Podobnie jest ze sprawą, chociaż ona jest już innej, tym razem nie moralnej natury, racjonalności tego, o czym mówił pan minister Kołodko, żeby skończyć z absurdem, który wynika z zatrzymywania towarów na granicy. Już słyszałam w Najwyższej Izbie Kontroli, że budżet nie tylko nie zyskuje niczego na zarekwirowanych towarach, ale ponosi ogromne wydatki na ich składowanie i strzeżenie. Też pora usiąść - i to jest sprawa Ministerstwa Finansów, do którego w tej chwili o to apeluję - żeby zmienić te absurdalne przepisy, doprowadzić do sprawniejszego orzekania przepadku zarekwirowanych towarów, do tego, żeby przynajmniej do tego nie dokładać.
I teraz jeszcze kilka kwestii szczegółowych. Te budżety europejskie, o których mówiłam, to z reguły budżety autonomiczne, których projektów nie tworzy minister finansów, tylko robią to same instytucje, chociaż nie we wszystkich przypadkach tak jest, co chcę podkreślić.
Jeżeli chodzi o te budżety autonomiczne, które rozpatrywała moja komisja, to jeden jest wręcz wzorcowo oszczędny. To mały budżet, budżet rzecznika interesu publicznego, mieszczący się w większym budżecie Sądu Najwyższego. Został on tak oszczędnie zaprojektowany, że kiedy w Sejmie doszło do rutynowych cięć dotyczących około 10% wszystkich budżetów autonomicznych, to nie wystarczyło pieniędzy na funkcjonowanie urzędu. Dlatego zgłaszam poprawkę polegającą na tym, żeby niewielką kwotę 50 tysięcy zł przesunąć z wydatków majątkowych Sądu Najwyższego do wydatków majątkowych rzecznika interesu publicznego.
Bardzo okrojony został też oszczędny budżet Trybunału Konstytucyjnego i rzecznika praw obywatelskich. Gorszące jest uzasadnienie. Znaleźli się posłowie, którzy wręcz stwierdzili, że to jest rodzaj kary za jedno z orzeczeń Trybunału Konstytucyjnego i za jeden z wniosków rzecznika praw obywatelskich. To jest coś, nad czym absolutnie nie można przejść do porządku dziennego.
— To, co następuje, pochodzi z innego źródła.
(** * DevDaze: the content loader and the frontmatter parser of [main.go]

    A shallow embedding of [parseMarkdownFile], [getBlogPost],
    [getAllBlogPosts] and the [/blog/:slug] route of [main.go], with the
    properties of the blog's loading and parsing logic proved over it.

    Go strings are byte sequences: [string] is used with [ascii] as the
    8-bit byte.  The operating system, the YAML deserializer and the
    Markdown renderer are collaborators of the program; they appear as
    oracles the embedded functions are parameterised by. *)

From Stdlib Require Import String Ascii List ZArith Lia Bool Arith.
Import ListNotations.
Open Scope string_scope.
Open Scope Z_scope.

(** ** Byte-string slicing, as Go's [s[i:]] and [s[:j]] *)

Fixpoint drop (n : nat) (s : string) : string :=
  match n, s with
  | O, _ => s
  | S _, EmptyString => EmptyString
  | S n', String _ s' => drop n' s'
  end.

Fixpoint take (n : nat) (s : string) : string :=
  match n, s with
  | O, _ => EmptyString
  | S _, EmptyString => EmptyString
  | S n', String c s' => String c (take n' s')
  end.

Definition len (s : string) : Z := Z.of_nat (String.length s).

(** ** The functions of Go's [strings] package that [main.go] calls *)

Module strings.

(** [strings.HasPrefix(s, prefix)]: [len(s) >= len(prefix) &&
    s[:len(prefix)] == prefix]. *)
Fixpoint HasPrefix (s prefix : string) {struct prefix} : bool :=
  match prefix, s with
  | EmptyString, _ => true
  | String _ _, EmptyString => false
  | String p prefix', String c s' => Ascii.eqb c p && HasPrefix s' prefix'
  end.

(** [strings.HasSuffix(s, suffix)]: [len(s) >= len(suffix) &&
    s[len(s)-len(suffix):] == suffix]. *)
Definition HasSuffix (s suffix : string) : bool :=
  (String.length suffix <=? String.length s)%nat
  && String.eqb (drop (String.length s - String.length suffix) s) suffix.

(** The first position at which [substr] occurs in [s], if any. *)
Fixpoint index_from (s substr : string) : option nat :=
  if HasPrefix s substr then Some O
  else match s with
       | EmptyString => None
       | String _ s' => option_map S (index_from s' substr)
       end.

(** [strings.Index(s, substr)]: the index of the first instance of
    [substr] in [s], or [-1] if [substr] is not present. *)
Definition Index (s substr : string) : Z :=
  match index_from s substr with
  | Some i => Z.of_nat i
  | None => -1
  end.

(** [strings.Count(s, substr)] for a non-empty [substr]: the number of
    non-overlapping instances.  [fuel] bounds the loop; [length s]
    suffices since every round consumes at least one byte. *)
Fixpoint count_loop (fuel : nat) (s substr : string) : Z :=
  match fuel with
  | O => 0
  | S fuel' =>
      match index_from s substr with
      | None => 0
      | Some i => 1 + count_loop fuel' (drop (i + String.length substr) s) substr
      end
  end.

Definition Count (s substr : string) : Z :=
  count_loop (String.length s) s substr.

(** The loop of [genSplit]:
[[
    for i < n {
        m := Index(s, sep)
        if m < 0 { break }
        a[i] = s[:m+sepSave]
        s = s[m+len(sep):]
        i++
    }
    a[i] = s
]]
    with [sepSave = 0]; the argument counts the rounds left. *)
Fixpoint genSplit_loop (rounds : nat) (s sep : string) : list string :=
  match rounds with
  | O => [s]
  | S rounds' =>
      let m := Index s sep in
      if m <? 0 then [s]
      else take (Z.to_nat m) s
             :: genSplit_loop rounds' (drop (Z.to_nat (m + len sep)) s) sep
  end.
Cieszę się bardzo, że Komisja Gospodarki i Finansów Publicznych, rozumiejąc konieczność dokończenia inwestycji w Trybunale Konstytucyjnym, proponuje przywrócenie trybunałowi części kwoty zabranej przez Sejm. Ma ona posłużyć wykończeniu sali rozpraw, ażeby szybciej mogły być rozpatrywane sprawy, zwłaszcza ze skarg obywatelskich. Jeżeli chodzi o rzecznika praw obywatelskich, to Sejm zagalopował się tak dalece, że obcinając mu budżet sprawił, że nie wystarczy na tak sztywny wydatek jak płace. Stąd propozycja, którą zainicjowała Komisja Ustawodawstwa i Praworządności, przywrócenia kwoty 307 tysięcy zł. Proszę o uwzględnienie tej poprawki.
Chciałabym zgłosić jeszcze jedną poprawkę, która dotyczy mojej uczelni, Uniwersytetu imienia Marii Curie-Skłodowskiej. To jest wspólna poprawka kilku senatorów lubelskich. Chodzi o dodatkowe 5 milionów zł na inwestycje. Przypominam, że w związku z utworzeniem z filii UMCS, Uniwersytetu Rzeszowskiego, uniwersytetowi lubelskiemu zostały odebrane będące jego własnością budynki i nieruchomości położone na terenie Rzeszowa. W zamian obiecano w ustawie o utworzeniu Uniwersytetu Rzeszowskiego rekompensatę w wysokości 30 milionów zł. Licząc na te pieniądze, UMCS rozpoczął absolutnie konieczną inwestycję dotyczącą poszerzenia gmachu humanistyki, który pęka w szwach. Tymczasem w zeszłym roku właściwie nie dostaliśmy niczego. W tym roku Sejm przyznał uniwersytetowi tylko 5 milionów zł, które nie pozwolą kontynuować tej inwestycji. Dlatego bardzo proszę o poparcie tej poprawki.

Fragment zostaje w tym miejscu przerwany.